Teague Wyllie

Personal information
- Born: 24 April 2004 (age 22)
- Batting: Right-handed
- Role: Batter
- Relations: Georgia Wyllie (sister)

Domestic team information
- 2022/23–2025/26: Western Australia
- 2026/27–present: Tasmania

Career statistics
| Competition | First-class | List A |
| Matches | 24 | 3 |
| Runs scored | 811 | 98 |
| Batting average | 20.79 | 98.00 |
| 100s/50s | 1/2 | 0/1 |
| Top score | 104 | 56 |
| Catches/stumpings | 18/– | 2/– |
- Source: Cricinfo, 20 May 2026

= Teague Wyllie =

Australian cricketer

Teague Wyllie (born 24 April 2004) is an Australian cricketer who plays for Tasmania. Wyllie has played for the Australia under-19 cricket team, as well as for Western Australia prior to moving to Tasmania.

== Career ==
In early December 2021, Wyllie was named in Australia's training squad of 37 players for the 2022 ICC Under-19 Cricket World Cup. Later the same month, Wyllie was selected in Australia's final squad of fifteen players for the U19 Cricket World Cup. Wyllie played in all six of Australia's matches, finishing the tournament as the team's leading run-scorer, with 278 runs. In Australia's first group match, against the West Indies, Wyllie top-scored in the match with an unbeaten 86 runs. In Australia's third match, against Scotland, Wyllie was again the top-scorer in the match, scoring 101 not out. Following the conclusion of the tournament, the International Cricket Council (ICC) named Wyllie in their most valuable team of the tournament, the only Australian in the squad.

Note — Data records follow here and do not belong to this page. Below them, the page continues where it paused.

(* ===== verification/HeapFacts.v ===== *)
(** * The heap implements the row of blocks

    [linked] ties memory to the abstract row: every block's size word is right
    and the free list threads exactly the holes, in address order. Each list
    surgery of [heap.rs] - unlinking, splitting, inserting, merging - is a lemma
    about [linked]; [allocate] and [deallocate] compose them. *)

From S2P Require Import Prelude.
From S2P Require Import Heap.
From S2P Require Import HeapTiles.
#[local] Open Scope Z_scope.
#[local] Ltac Zify.zify_post_hook ::= Z.to_euclidean_division_equations.

Module HeapFacts.
Import Heap Tiles.

(** ** List segments *)

(** From [h], following [next], the list runs through [l] and arrives at [e]. *)
Fixpoint seg (m : mem) (h : Z) (l : list Z) (e : Z) : Prop :=
  match l with
  | [] => h = e
  | b :: l => h = b /\ b <> 0 /\ seg m (m.[next_at b]) l e
  end.

(** The last node of a segment, null when it is empty. *)
Definition tail_of (l : list Z) : Z := default 0 (last l).
Definition head_of (l : list Z) : Z := default 0 (head l).

Lemma seg_app m h l k e :
  seg m h (l ++ k) e <-> exists mid, seg m h l mid /\ seg m mid k e.
Proof.
  revert h. induction l as [|b l IH]; intros h; simpl.
  - split; [eauto|]. by intros (mid & -> & H).
  - rewrite IH. split.
    + intros (H1 & H2 & mid & H3 & H4). eauto 6.
    + intros (mid & (H1 & H2 & H3) & H4). eauto 6.
Qed.

Lemma seg_agree m m' h l e :
  (forall b, b ∈ l -> m'.[next_at b] = m.[next_at b]) -> seg m h l e -> seg m' h l e.
Proof.
  revert h. induction l as [|b l IH]; intros h Hag; simpl; [done|].
  intros (-> & Hb & Hs). split_and!; try done. rewrite Hag by apply list_elem_of_here.
  apply IH; [|done]. intros c Hc. apply Hag. by apply list_elem_of_further.
Qed.

Lemma seg_head m h l : seg m h l 0 -> h = head_of l.
Proof. destruct l as [|b l]; [done|]. by intros (-> & _). Qed.

Lemma seg_nonzero m h l e b : seg m h l e -> b ∈ l -> b <> 0.
Proof.
  revert h. induction l as [|c l IH]; intros h Hs Hb; [by apply elem_of_nil in Hb|].
  destruct Hs as (_ & Hc & Hs). apply elem_of_cons in Hb as [->|Hb]; eauto.
Qed.

Lemma tail_of_cons b l : tail_of (b :: l) = default b (last l).
Proof. unfold tail_of. rewrite last_cons. by destruct (last l). Qed.

(** Where a list ends, the source's [unlink] makes it continue elsewhere. *)
Lemma unlink_seg h m p e n :
  seg m (free_list h) p e -> NoDup p ->
  exists fl m', unlink h m (tail_of p) n = ({| h with free_list := fl |}, m') /\
    seg m' fl p n /\ (forall a, (forall b, last p = Some b -> a <> next_at b) -> m'.[a] = m.[a]).
Proof.
  intros Hs Hnd. unfold unlink, tail_of. destruct (last p) as [b|] eqn:Hl; simpl.
  - apply last_Some in Hl as [p' ->].
    assert (b <> 0) as Hb by (eapply seg_nonzero; [exact Hs|]; apply elem_of_app; right; apply list_elem_of_here).
    destruct (Z.eqb_spec b 0); [done|].
    exists (free_list h), (m.[next_at b <- n]). split_and!.
    + by destruct h.
    + apply seg_app in Hs as (mid & Hs & Hm & _). apply seg_app. exists mid. split.
      * apply seg_agree with m; [|done]. intros c Hc. apply load_store_ne.
        apply NoDup_app in Hnd as (_ & Hd & _). intros He. apply (Hd c Hc).
        apply list_elem_of_singleton. unfold next_at in He. lia.
      * simpl. rewrite load_store_eq. done.
    + intros a Ha. apply load_store_ne. intros <-. by eapply Ha.
  - apply last_None in Hl as ->. exists n, m. split_and!; done.
Qed.

(** The two list walks of the source share this shape: move on while [go]. *)
Lemma walk_list {R} (m : mem) (go : Z -> bool) (out : Z * Z -> R) (body : Z * Z -> Z * Z + R) :
  (forall prev cur, body (prev, cur) =
     if negb (cur =? 0) && go cur then inl (cur, m.[next_at cur]) else inr (out (prev, cur))) ->
  forall fuel prev cur q, seg m cur q 0 -> (length q < fuel)%nat ->
  exists q1 q2, q = q1 ++ q2 /\ Forall (fun b => go b = true) q1 /\
    (forall b q', q2 = b :: q' -> go b = false) /\
    run_loop fuel body (prev, cur) = Done (out (default prev (last q1), head_of q2)).
Proof.
  intros Hbody fuel. induction fuel as [|fuel IH]; intros prev cur q Hs Hlen; [lia|]. simpl.
  rewrite Hbody. destruct q as [|b q]; simpl in Hs.
  - subst cur. simpl. exists [], []. split_and!; done.
  - destruct Hs as (-> & Hb & Hs). destruct (Z.eqb_spec b 0) as [|_]; [done|]. simpl.
    destruct (go b) eqn:Hgo.
    + destruct (IH b _ q Hs ltac:(simpl in Hlen; lia)) as (q1 & q2 & -> & H1 & H2 & ->).
      exists (b :: q1), q2. split_and!; try done; [by constructor|].
      rewrite last_cons. by destruct (last q1).
    + exists [], (b :: q). split_and!; try done. by intros ? ? [= <- <-].
Qed.

(** ** Memory holds a row of blocks *)

Definition sized (m : mem) (t : tile) : Prop := m.[size_at (t_addr t)] = t_size t.

Definition linked (m : mem) (fl : Z) (ts : list tile) : Prop :=
  seg m fl (frees ts) 0 /\ Forall (sized m) ts.

(** The heap represents the row [ts]. *)
Record heap_rep (h : Heap) (m : mem) (ts : list tile) : Prop := {
  hr_tiled : tiled (heap_start h) (heap_end h) ts;
  hr_coalesced : coalesced ts;
  hr_start : 0 < heap_start h;
  hr_aligned : heap_start h mod 8 = 0;
  hr_ready : heap_start h < heap_end h;
  hr_end : heap_end h <= U32_MAX;
  hr_linked : linked m (free_list h) ts;
  hr_used : used h = live_bytes ts
}.

Lemma frees_sorted lo hi ts :
  tiled lo hi ts -> NoDup (frees ts) /\ (forall b, b ∈ frees ts -> lo <= b).
Proof.
  revert lo. induction ts as [|t ts IH]; intros lo Ht; simpl.
  - split; [constructor|]. intros b Hb. by apply elem_of_nil in Hb.
  - destruct Ht as (Ha & Hs & _ & Ht). apply IH in Ht as [Hnd Hle].
    destruct (t_live t) eqn:Hl.
    + rewrite frees_cons_live by done. split; [done|]. intros b Hb. apply Hle in Hb. lia.
    + rewrite frees_cons_free by done. split.
      * apply NoDup_cons. split; [|done]. intros Hb%Hle. lia.
      * intros b [->|Hb%Hle]%elem_of_cons; lia.
Qed.

Lemma frees_length lo hi ts : tiled lo hi ts -> Z.of_nat (length (frees ts)) <= (hi - lo) / 8.
Proof.
  revert lo. induction ts as [|t ts IH]; intros lo; simpl; [unfold frees; simpl; lia|].
  intros (_ & Hs & _ & Ht). apply IH in Ht. destruct (t_live t) eqn:Hl.
  - rewrite frees_cons_live by done. lia.
  - rewrite frees_cons_free by done. simpl. lia.
Qed.

Lemma walk_fuel_enough h m ts : heap_rep h m ts -> (length (frees ts) < walk_fuel h)%nat.
Proof.
  intros Hr. pose proof (frees_length _ _ _ (hr_tiled _ _ _ Hr)). unfold walk_fuel, HEADER_SIZE. lia.
Qed.

(** Splitting the holes splits the row. *)
Lemma frees_split ts q1 q2 :
  frees ts = q1 ++ q2 ->
  exists ts1 ts2, ts = ts1 ++ ts2 /\ frees ts1 = q1 /\ frees ts2 = q2 /\
    (forall b q', q2 = b :: q' -> exists t ts3, ts2 = t :: ts3 /\ is_free t /\ t_addr t = b /\ frees ts3 = q').
Proof.
  revert q1. induction ts as [|t ts IH]; intros q1 Hq.
  - destruct q1, q2; try done. exists [], []. split_and!; done.
  - destruct (t_live t) eqn:Hl.
    + rewrite frees_cons_live in Hq by done. destruct (IH q1 Hq) as (ts1 & ts2 & -> & H1 & H2 & H3).
      exists (t :: ts1), ts2. split_and!; try done. by rewrite frees_cons_live.
    + rewrite frees_cons_free in Hq by done. destruct q1 as [|b q1]; simpl in Hq.
      * exists [], (t :: ts). split_and!; try done; [by rewrite frees_cons_free|].
        intros b q' ->. injection Hq as <- <-. by exists t, ts.
      * injection Hq as <- Hq. destruct (IH q1 Hq) as (ts1 & ts2 & -> & H1 & H2 & H3).
        exists (t :: ts1), ts2. split_and!; try done. by rewrite frees_cons_free, H1.
Qed.

Lemma in_frees_tile (ts : list tile) b : b ∈ frees ts -> exists t, t ∈ ts /\ t_addr t = b.
Proof. intros (t & ? & _ & ?)%elem_of_frees. eauto. Qed.

(** A word of a live block the client may use. *)
Definition payload (ts : list tile) (a : Z) : Prop :=
  exists y, y ∈ ts /\ t_live y = true /\ t_addr y + 8 <= a < t_addr y + t_size y.

(** Rewiring the free list around one block [t] of the row, whatever happens
    to the words inside [t] before ([m1]) and after ([m3]). *)
Lemma relink_ok lo hi h m pre t post e1 e2 n m1 :
  tiled lo hi (pre ++ t :: post) -> lo mod 8 = 0 ->
  seg m (free_list h) (frees pre) e1 -> seg m e2 (frees post) 0 ->
  Forall (sized m) pre -> Forall (sized m) post ->
  (forall a, a < t_addr t \/ t_addr t + t_size t <= a -> m1.[a] = m.[a]) ->
  exists fl m2, unlink h m1 (tail_of (frees pre)) n = ({| h with free_list := fl |}, m2) /\
    (forall a, t_addr t <= a < t_addr t + t_size t -> m2.[a] = m1.[a]) /\
    forall m3, (forall a, a < t_addr t \/ t_addr t + t_size t <= a -> m3.[a] = m2.[a]) ->
      seg m3 fl (frees pre) n /\ seg m3 e2 (frees post) 0 /\
      Forall (sized m3) pre /\ Forall (sized m3) post /\
      (forall a, payload (pre ++ post) a -> m3.[a] = m.[a]).
Proof.
  intros Ht Hlo Hs1 Hs2 Hz1 Hz2 Hm1.
  destruct (tiled_around _ _ _ _ _ Ht Hlo) as (Hpre & Hpost & Hta & Hts & _).
  assert (forall b, b ∈ frees pre -> b + 8 <= t_addr t /\ b mod 8 = 0) as Hfp.
  { intros b Hb. apply in_frees_tile in Hb as (y & Hy & <-). specialize (Hpre y Hy). lia. }
  assert (forall b, last (frees pre) = Some b -> b ∈ frees pre) as Hlast.
  { intros b [l ->]%last_Some. apply elem_of_app. right. apply list_elem_of_here. }
  destruct (unlink_seg h m1 (frees pre) e1 n) as (fl & m2 & Hun & Hseg & Hm2).
  { apply seg_agree with m; [|done]. intros b Hb. apply Hm1. unfold next_at. specialize (Hfp b Hb). lia. }
  { apply tiled_app in Ht as (mid & Ht & _). by destruct (frees_sorted _ _ _ Ht). }
  exists fl, m2. split; [done|]. unfold next_at in *.
  assert (forall a, t_addr t <= a -> m2.[a] = m1.[a]) as Hin.
  { intros a Ha. apply Hm2. intros b Hb. specialize (Hfp b (Hlast b Hb)). lia. }
  split; [intros a Ha; apply Hin; lia|]. intros m3 Hm3.
  assert (forall a, a < t_addr t -> (forall b, last (frees pre) = Some b -> a <> b + 4) ->
          m3.[a] = m.[a]) as Hbefore.
  { intros a Ha Hb. rewrite Hm3 by lia. rewrite Hm2 by done. apply Hm1. lia. }
  assert (forall y, y ∈ pre ++ post -> sized m y -> sized m3 y) as Hsz.
  { unfold sized, size_at. intros y [Hy|Hy]%elem_of_app Hsy; rewrite <-Hsy.
    - specialize (Hpre y Hy). apply Hbefore; [lia|].
      intros b Hb. specialize (Hfp b (Hlast b Hb)). lia.
    - specialize (Hpost y Hy). rewrite Hm3, Hin, Hm1 by lia. done. }
  split_and!.
  - apply seg_agree with m2; [|done]. intros b Hb. specialize (Hfp b Hb). apply Hm3. unfold next_at. lia.
  - apply seg_agree with m; [|done]. intros b (y & Hy & <-)%in_frees_tile. specialize (Hpost y Hy).
    unfold next_at. rewrite Hm3, Hin, Hm1 by lia. done.
  - apply Forall_forall. intros y Hy. apply Hsz; [apply elem_of_app; by left|].
    by eapply Forall_forall in Hz1.
  - apply Forall_forall. intros y Hy. apply Hsz; [apply elem_of_app; by right|].
    by eapply Forall_forall in Hz2.
  - intros a (y & [Hy|Hy]%elem_of_app & Hl & Ha).
    + apply Hbefore; [specialize (Hpre y Hy); lia|]. intros b Hb.
      apply Hlast, elem_of_frees in Hb as (z & Hz & Hzf & <-).
      assert (t_size z >= 8) as Hzs by (specialize (Hpre z Hz); lia).
      apply tiled_app in Ht as (mid & Ht & _).
      destruct (tiled_disjoint _ _ _ _ _ Ht Hlo Hy Hz) as [->|?]; [unfold is_free in *; congruence|lia].
    + specialize (Hpost y Hy). rewrite Hm3, Hin, Hm1 by lia. done.
Qed.

(** *** Taking a block *)

Lemma seg_at_hole m fl pre t post :
  is_free t -> seg m fl (frees (pre ++ t :: post)) 0 ->
  seg m fl (frees pre) (t_addr t) /\ t_addr t <> 0 /\
  seg m (m.[next_at (t_addr t)]) (frees post) 0.
Proof.
  intros Hf. rewrite frees_app, frees_cons_free by done.
  intros (mid & H1 & -> & H2 & H3)%seg_app. done.
Qed.

Lemma sized_split m pre t post :
  Forall (sized m) (pre ++ t :: post) <-> Forall (sized m) pre /\ sized m t /\ Forall (sized m) post.
Proof. by rewrite Forall_app, Forall_cons. Qed.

Wyllie made his first-class debut on 23 March 2022, for Western Australia in the penultimate match of the 2021–22 Sheffield Shield season, where he scored 42 runs in the first innings. He became the youngest cricketer to make his first-class debut for Western Australia since Cameron Green made his debut in February 2017. Western Australia made the final of the Sheffield Shield, with Wyllie playing in the match, with Western Australia winning the tournament.

On 4 October 2022, he scored his maiden century in first class cricket, helping his team to defeat New South Wales by 8 wickets in the opening match of the 2022–23 Sheffield Shield season.

Wyllie was delisted by Western Australia at the end of the 2025–26 season, however was recruited by Tasmania.